Look, Furcal wasn't supposed to be good this year. He's no longer a significant contributor of steals and had just seen his OPS dip below .700 last year. At age 34 -- nearly ancient by shortstop standards -- his Fantasy value was on life support. So while his hot start this year was great for those who could afford to gamble on him, you couldn't expect it to last forever.
And it hasn't. With his .202 batting average since June 1, his OPS is back below .700. He's the 23rd-ranked shortstop in Fantasy during that stretch.
Meanwhile, Rutledge, a virtual unknown before the season, has blown up on the waiver wire, offering a high batting average, tons of power and even a little speed. And considering his minor-league numbers were just as impressive, how could you not look into him?
I think you can safely conclude we've reached the end of the road with Furcal -- squeezed every last drop of value out of him this year -- and move on to whatever else catches your eye. In other words, I'm not sure it matters if Rutledge's performance is 100 percent legitimate. Why waste your time on deadweight if you have the potential to strike gold?
For the record, I think Rutledge's performance is mostly legitimate. Playing half his games at Coors Field, he should continue to provide good power for a shortstop, with enough stolen bases to remain relevant in the category. His poor plate discipline might cause his batting average to dip a bit, but if J.J. Hardy is the low end of what he can deliver, he's a good option to have in mixed leagues.
I'm preparing to declare my keepers for next year and am having trouble deciding between my five outfielders. Can you rank them in terms of keeper appeal: Austin Jackson, Desmond Jennings, Starling Marte, Brett Jackson and Domonic Brown? -- Jason Lewandowski (via e-mail)
SW: I don't know if you play in one of those leagues where each keeper's cost is relative to where you drafted him this year or if you can keep everyone on equal terms. I'm going to assume the latter.

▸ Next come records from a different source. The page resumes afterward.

(** The aggregate's two gates, without the tables. *)
Lemma pg_check_decides now locked ok db a :
  match agg_check now locked ok db a with
  | Ok (_, d) =>
      0 <= c_estimated a /\ locked = true /\
      d = Decision (row_total (gkey (c_today a)) (cost_daily db))
            (if platform a then 0 else row_total (okey (c_today a) (c_installation a)) (cost_daily db))
            (c_estimated a) /\
      row_total (gkey (c_today a)) (cost_daily db) + c_estimated a <= cfg_global /\
      (platform a = false ->
       row_total (okey (c_today a) (c_installation a)) (cost_daily db) + c_estimated a <= cfg_org)
  | Throw RangeErrorCents => c_estimated a < 0
  | Throw CostCapLockTimeout => 0 <= c_estimated a /\ locked = false
  | Throw (BedrockBudgetExceeded s) =>
      0 <= c_estimated a /\ locked = true /\
      ((s = "global"%string /\ cfg_global < row_total (gkey (c_today a)) (cost_daily db) + c_estimated a) \/
       (s = "per_org"%string /\ row_total (gkey (c_today a)) (cost_daily db) + c_estimated a <= cfg_global /\
        platform a = false /\
        cfg_org < row_total (okey (c_today a) (c_installation a)) (cost_daily db) + c_estimated a))
  | Throw _ => False
  end.
Proof.
  unfold pg_checkOrRaise. destruct (Z.leb_spec 0 (c_estimated a)); [|done].
  destruct locked; [|done]. cbn [negb aborted andb].
  fold (gate_table cfg_global cfg_org false now ok db a). set (m := gate_table _ _ _ _ _ db a).
  pose proof (gate_table_caps cfg_global cfg_org false now ok db a) as [Hcg Hco]. fold m in Hcg, Hco.
  change (resolve_global cfg_global false ok db) with cfg_global in Hcg.
  assert (Ht : forall k, row_total k m = row_total k (cost_daily db)) by apply gate_table_total.
  destruct (gate (gkey (c_today a)) _ m) as [[m3 g]|] eqn:Eg.
  2:{ pose proof (gate_table_has_global cfg_global cfg_org false now ok db a) as Hr. fold m in Hr.
      pose proof (gate_None _ _ _ Hr Eg) as Hlt. rewrite Hcg, Ht in Hlt.
      unfold readDailyRow. destruct Hr as [r ->]. simpl. auto. }
  apply gate_Some in Eg as (Hg & Hgc & Hgt & Hgcap & Hgo). rewrite Hcg in Hgc. rewrite Ht in Hg.
  destruct (platform a) eqn:Ep; [split_and!; try done; [f_equal; lia|lia]|].
  specialize (Hco eq_refl). change (resolve_org cfg_org false now ok (c_installation a) db) with cfg_org in Hco.
  assert (Hm3 : m3 !! okey (c_today a) (c_installation a) = m !! okey (c_today a) (c_installation a))
    by (by apply Hgo, keys_ne).
  assert (Ht3 : row_total (okey (c_today a) (c_installation a)) m3 =
                row_total (okey (c_today a) (c_installation a)) (cost_daily db)).
  { rewrite <- Ht. unfold row_total. by rewrite Hm3. }
  assert (Hc3 : row_cap (okey (c_today a) (c_installation a)) m3 = cfg_org).
  { rewrite <- Hco. unfold row_cap. by rewrite Hm3. }
  destruct (gate (okey _ _) _ m3) as [[m4 o]|] eqn:Eo.
  - apply gate_Some in Eo as (Ho & Hoc & _). rewrite Hc3 in Hoc. rewrite Ht3 in Ho.
    split_and!; try done; [f_equal; lia|lia|intros _; lia].
  - pose proof (gate_table_has_org cfg_global cfg_org false now ok db a Ep) as Hr. fold m in Hr. rewrite <- Hm3 in Hr.
    pose proof (gate_None _ _ _ Hr Eo) as Hlt. rewrite Hc3, Ht3 in Hlt.
    unfold readDailyRow. destruct Hr as [r ->]. simpl. split_and!; [done..|]. right. split_and!; [done|lia|done..].
Qed.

Of course, based on where you likely drafted these guys this year, I don't know that it makes much of a difference. Jackson is my first choice either way. His improved plate discipline was a bit exaggerated earlier in the year, but if nothing else, you can trust he's no longer one of those guys who'll challenge for the league lead in strikeouts every year. With his improved power at age 25, his skill set isn't that far off from Andrew McCutchen's. He may never take the colossal step forward McCutchen has this year, but even in his current state, Jackson would be a fixture on any Fantasy team.

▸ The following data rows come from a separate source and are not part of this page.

(* ===== verification/SecretSpans.v ===== *)
(** Where the secrets of [Redaction.detectSecrets] lie: each finding spans a
    non-empty part of the text, and that part is the value that was matched. *)
From stdpp Require Import base list strings.
From Stdlib Require Import NArith Lia.
From S2P Require Import Prelude Text Regex Redaction.

(** * Expressions that match alike *)

Section Ext.
Variables r1 r2 : regex.
Hypothesis Hr : forall (A : Type) (x : state) (k : state -> option A), rmatch r1 x k = rmatch r2 x k.

Lemma search_ext b a : search r1 b a = search r2 b a.
Proof. revert b. induction a as [|c a IH]; intros b; cbn [search]; rewrite Hr; [done|]. by rewrite IH. Qed.

Lemma match_all_go_ext fuel b a : match_all_go fuel r1 b a = match_all_go fuel r2 b a.
Proof.
  revert b a. induction fuel as [|fuel IH]; intros b a; cbn [match_all_go]; [done|]. rewrite search_ext.
  destruct (search r2 b a) as [[a0 y]|]; [|done]. f_equal. destruct (_ <? _); [apply IH|].
  by destruct (aft y).
Qed.

Lemma match_all_ext s : match_all r1 s = match_all r2 s.
Proof. apply match_all_go_ext. Qed.
End Ext.

(** * Groups *)

(** [r] is [p(b)c] up to the grouping of its sequence, [c] an assertion. *)
Inductive grouped (r : regex) : Prop :=
| Grouped (p b c : regex)
    (same : forall (A : Type) (x : state) (k : state -> option A),
      rmatch r x k = rmatch (p · RCap 1 b · c)%re x k)
    (one_group : no_caps p = true /\ no_caps b = true /\ no_caps c = true)
    (nonempty : 0 < min_len b)
    (assertion : forall x y, den c x y -> y = x).

Lemma group_span r s g :
  grouped r -> g ∈ iterGroup1 r s ->
  g_start g < g_end g <= length s /\ g_value g = slice (g_start g) (g_end g) s.
Proof.
  intros [p b c Hsame (Hp & Hb & Hc) Hn Ha]. unfold iterGroup1. rewrite (match_all_ext _ _ Hsame).
  rewrite list_elem_of_omap. intros (m & Hin & Hg).
  destruct (match_all_group_at 1 p b c s m Hp Hb Hc Hin) as (i & j & H1 & H2 & Hgr & _ & Hden & Hend).
  apply Ha, at_inj in Hend; [|lia..]. subst j. unfold group_match_of in Hg. rewrite Hgr in Hg. injection Hg as <-.
  apply den_min_len in Hden. destruct (at_length s i) as [_ E1], (at_length s (m_end m)) as [_ E2]; [lia..|].
  rewrite E1, E2 in Hden. cbn [g_start g_end g_value]. rewrite slice_length by lia.
  replace (m_index m + length (m_text m) - (m_end m - i)) with i by (unfold m_end in *; lia).
  replace (i + (m_end m - i)) with (m_end m) by lia. split; [lia|done].
Qed.

Lemma bounded_grouped r : bounded r -> grouped r.
Proof. intros (q & -> & Hq & Hn). exists RBound q RBound; [done|done|done|]. by intros x y [-> _]. Qed.

Lemma aws_secret_grouped : grouped AWS_SECRET_RE.
Proof.
  unfold AWS_SECRET_RE.
  match goal with |- grouped (?a · (?b · (?c · (?d · (?e · RCap 1 ?q)))))%re =>
    exists (a · b · c · d · e)%re q REps end.
  - done.
  - done.
  - vm_compute. lia.
  - by intros x y ->.
Qed.

Lemma specific_grouped p : p ∈ SPECIFIC_PATTERNS -> grouped p.1.2.
Proof.
  intros H. rewrite <- (take_drop 4 SPECIFIC_PATTERNS) in H. apply elem_of_app in H as [H|H].
  - by apply bounded_grouped, bounded_patterns.
  - unfold SPECIFIC_PATTERNS in H. simpl in H. apply list_elem_of_singleton in H as ->. apply aws_secret_grouped.
Qed.

(** * Findings *)

(** [f] reports a group of one of the patterns. *)
Definition spotted (s : text) (f : secret_finding) : Prop :=
  exists kind r c g, grouped r /\ g ∈ iterGroup1 r s /\ f = makeFinding kind g c.

Lemma specific_matches_spotted s kind r c gs st :
  grouped r -> (forall g, g ∈ gs -> g ∈ iterGroup1 r s) -> Forall (spotted s) st.2 ->
  Forall (spotted s) (fold_left (specific_match kind c) gs st).2.
Proof.
  intros Hr. revert st. induction gs as [|g gs IH]; intros st Hgs Hst; simpl; [done|].
  apply IH; [intros; apply Hgs; by right|]. unfold specific_match. case_bool_decide; [done|]. simpl.
  destruct (allowlisted kind g); [done|]. apply Forall_app_2; [done|]. constructor; [|constructor].
  exists kind, r, c, g. split_and!; [done| |done]. apply Hgs. by left.
Qed.

Lemma specific_passes_spotted s ps st :
  (forall p, p ∈ ps -> grouped p.1.2) -> Forall (spotted s) st.2 ->
  Forall (spotted s) (fold_left (specific_pass s) ps st).2.
Proof.
  revert st. induction ps as [|p ps IH]; intros st Hps Hst; simpl; [done|].
  apply IH; [intros; apply Hps; by right|]. eapply specific_matches_spotted; [|done|done]. apply Hps. by left.
Qed.

Lemma detected_spotted s f : f ∈ detectSecrets s -> spotted s f.
Proof.
  unfold detectSecrets. pose proof (specific_passes_spotted s SPECIFIC_PATTERNS ([], []) specific_grouped) as H.
  destruct (fold_left _ _ _) as [seen fs]. intros [Hf|Hf]%elem_of_app.
  - assert (Forall (spotted s) fs) as Hall by (apply H; constructor).
    eapply Forall_forall in Hall; [exact Hall|]. done.
  - apply list_elem_of_fmap in Hf as (g & -> & Hg%list_elem_of_filter).
    eexists _, GENERIC_TOKEN_RE, _, g.
    split_and!; [apply bounded_grouped, generic_bounded|apply Hg|done].
Qed.

(** Every finding spans a non-empty part of the text. *)
Lemma detected_span s f : f ∈ detectSecrets s -> s_start f < s_end f <= length s.
Proof. intros (kind & r & c & g & Hr & Hg & ->)%detected_spotted. by apply (group_span r s g). Qed.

Jennings has similar upside -- perhaps even more given his superior base-stealing ability -- but isn't as advanced at age 25 and obviously has had his struggles this year. His season got off on the wrong foot with a sprained left knee in early May, and he's been struggling to catch up ever since. But he's no more of a lost cause than Jackson was last year, when he hit .249 with a .690 OPS. If anything, Jennings' heightened plate discipline (relative to where Jackson's was to begin his career) gives him a bit of a head start, so I suspect that next year, following an offseason of rest, he'll live up to whatever you have to pay to keep him.
By comparison, Marte, Jackson and Brown are all shots in the dark. All have upside, but not on the level of Bryce Harper or even Wil Myers. None has done anything to distinguish himself from the others yet either. I suspect they're all cheap to keep, so it's really just a matter of preference. The Phillies have all but handed Brown the starting job next year, so I'd probably go with him first despite my concerns that they've dwarfed his potential by butchering his swing and confining him to the minors for so long. I'd probably give Marte the edge over Jackson just because I suspect Jackson's crazy strikeout rate in the minors will put him in a deep hole to begin his major-league career.